Work instructions -> After locating the line that contains "[BuildChallenge] and [ParseChallenge]" in the data below, set down exactly that line and each one after it through the line that contains "else Ok (mkParsedChallenge", and nothing more.

Stored data ->
--
(* ===== verification/Challenge.v ===== *)
(** * The challenge text of the self-service login (auth/challenge.go)

    [BuildChallenge] and [ParseChallenge] on byte strings, and that parsing
    inverts building. *)

From S2P Require Import Prelude GoStrings GoNum GoTime.

Definition ChallengePrefix : string := "svpchain-mcp-auth-v1:".

Definition BuildChallenge (chainID nonceHex : string) (expiresAt : Time) : string :=
  (ChallengePrefix +:+ chainID +:+ ":" +:+ nonceHex +:+ ":" +:+ FormatInt (Unix expiresAt))%string.

Record ParsedChallenge : Type := mkParsedChallenge {
  pc_ChainID : string;
  pc_NonceHex : string;
  pc_ExpiresAt : Time;
}.

Definition ParseChallenge (text : string) : result ParsedChallenge :=
  if negb (HasPrefix text ChallengePrefix) then
    Err (Errorf "challenge must start with %q" [FStr ChallengePrefix])
  else match SplitN text ":" 4 with
  | [_; chainID; nonceHex; exp] =>
      expiresUnix ← wrap (fun e => Errorf "parse expires_at %q: %w" [FStr exp; FErr e]) (ParseInt exp);
      if String.eqb chainID "" then Err (Errorf "challenge chain_id is empty" [])
      else if String.eqb nonceHex "" then Err (Errorf "challenge nonce is empty" [])
      else Ok (mkParsedChallenge chainID nonceHex (TimeUnix expiresUnix))
  | _ => Err (Errorf "challenge malformed: expected %s<chain_id>:<nonce>:<expires_at>"
                [FStr ChallengePrefix])
  end.

(** A field that keeps the text unambiguous: non-empty and free of colons. *)
Definition field_ok (s : string) : bool :=
  negb (String.eqb s "") && forallb (fun c => negb (Ascii.eqb c ":")) (chars s).

Lemma field_ok_spec s : field_ok s = true -> s <> EmptyString /\ ":"%char ∉ chars s.
Proof.
  unfold field_ok. rewrite andb_true_iff, negb_true_iff, String.eqb_neq, forallb_forall.
  intros [H1 H2]. split; [done|]. intros Hin%list_elem_of_In. specialize (H2 _ Hin).
  by rewrite Ascii.eqb_refl in H2.
Qed.

Lemma build_split chainID nonceHex e :
  ":"%char ∉ chars chainID -> ":"%char ∉ chars nonceHex ->
  SplitN (BuildChallenge chainID nonceHex e) ":" 4
  = ["svpchain-mcp-auth-v1"%string; chainID; nonceHex; FormatInt (Unix e)].
Proof.
  intros Hc Hn. unfold SplitN, BuildChallenge, ChallengePrefix.
  change "svpchain-mcp-auth-v1:"%string with ("svpchain-mcp-auth-v1" +:+ ":")%string.
  rewrite !chars_app. cbn [SplitN_l]. rewrite <- app_assoc.
  change (chars ":") with [":"%char]. cbn [app].
  rewrite cut_l_app by (vm_compute; intros HH; set_solver).
  rewrite cut_l_app by done. rewrite cut_l_app by done.
  cbn [map]. by rewrite !str_chars.
Qed.

(** Parsing inverts building, to the second: for a chain id and a nonce that
    are non-empty and contain no colon, [ParseChallenge] of the built text
    returns both unchanged and the expiry truncated to whole seconds. *)
Theorem challenge_roundtrip (chainID nonceHex : string) (e : Time)
    (Hc : field_ok chainID = true) (Hn : field_ok nonceHex = true) (He : is_i64 (Unix e) = true) :
  ParseChallenge (BuildChallenge chainID nonceHex e)
  = Ok (mkParsedChallenge chainID nonceHex (e - e mod Second)).
Proof.
  apply field_ok_spec in Hc as [Hc0 Hc]. apply field_ok_spec in Hn as [Hn0 Hn].
  unfold ParseChallenge. rewrite (build_split _ _ _ Hc Hn). unfold BuildChallenge.
  rewrite HasPrefix_app. cbn [negb].
  rewrite ParseInt_FormatInt by done. cbn [wrap mbind result_bind].
  rewrite (proj2 (String.eqb_neq _ _) Hc0), (proj2 (String.eqb_neq _ _) Hn0).
  do 2 f_equal. unfold TimeUnix, Unix. pose proof (Z.div_mod e Second). 
  assert (Second <> 0) by (vm_compute; discriminate). lia.
Qed.

Lemma challenge_roundtrip_witness :
  ParseChallenge (BuildChallenge "svp-2517-1" "00ff" 1700000000999999999)
  = Ok (mkParsedChallenge "svp-2517-1" "00ff" 1700000000000000000).
Proof.
  exact (challenge_roundtrip "svp-2517-1" "00ff" 1700000000999999999
           eq_refl eq_refl eq_refl).
Defined.
Lemma Sweep_exact_witness :
  dt_byBearer (Sweep 120 ["6364"; "6162"]%string demo_tenants) !! "6364"%string = Some "auto-75"%string.
Proof.
  apply (proj2 (proj1 (Sweep_exact 120 ["6364"; "6162"]%string demo_tenants
    ltac:(intros b; change (dt_byBearer demo_tenants) with (<["6364" := "auto-75"]> (<["6162" := "auto-74"]> ∅) : gmap string string);
          rewrite !lookup_insert_is_Some, lookup_empty, !elem_of_cons, elem_of_nil;
          pose proof (@is_Some_None string); destruct (decide (b = "6364"%string)), (decide (b = "6162"%string)); naive_solver)) "6364" "auto-75")).
  split; [reflexivity|]. exists (mkTenantRecord "auto-75" "svp1b" {[0]} false 160). by split.
Defined.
--
Exercise response ->
    [BuildChallenge] and [ParseChallenge] on byte strings, and that parsing
    inverts building. *)

From S2P Require Import Prelude GoStrings GoNum GoTime.

Definition ChallengePrefix : string := "svpchain-mcp-auth-v1:".

Definition BuildChallenge (chainID nonceHex : string) (expiresAt : Time) : string :=
  (ChallengePrefix +:+ chainID +:+ ":" +:+ nonceHex +:+ ":" +:+ FormatInt (Unix expiresAt))%string.

Record ParsedChallenge : Type := mkParsedChallenge {
  pc_ChainID : string;
  pc_NonceHex : string;
  pc_ExpiresAt : Time;
}.

Definition ParseChallenge (text : string) : result ParsedChallenge :=
  if negb (HasPrefix text ChallengePrefix) then
    Err (Errorf "challenge must start with %q" [FStr ChallengePrefix])
  else match SplitN text ":" 4 with
  | [_; chainID; nonceHex; exp] =>
      expiresUnix ← wrap (fun e => Errorf "parse expires_at %q: %w" [FStr exp; FErr e]) (ParseInt exp);
      if String.eqb chainID "" then Err (Errorf "challenge chain_id is empty" [])
      else if String.eqb nonceHex "" then Err (Errorf "challenge nonce is empty" [])
      else Ok (mkParsedChallenge chainID nonceHex (TimeUnix expiresUnix))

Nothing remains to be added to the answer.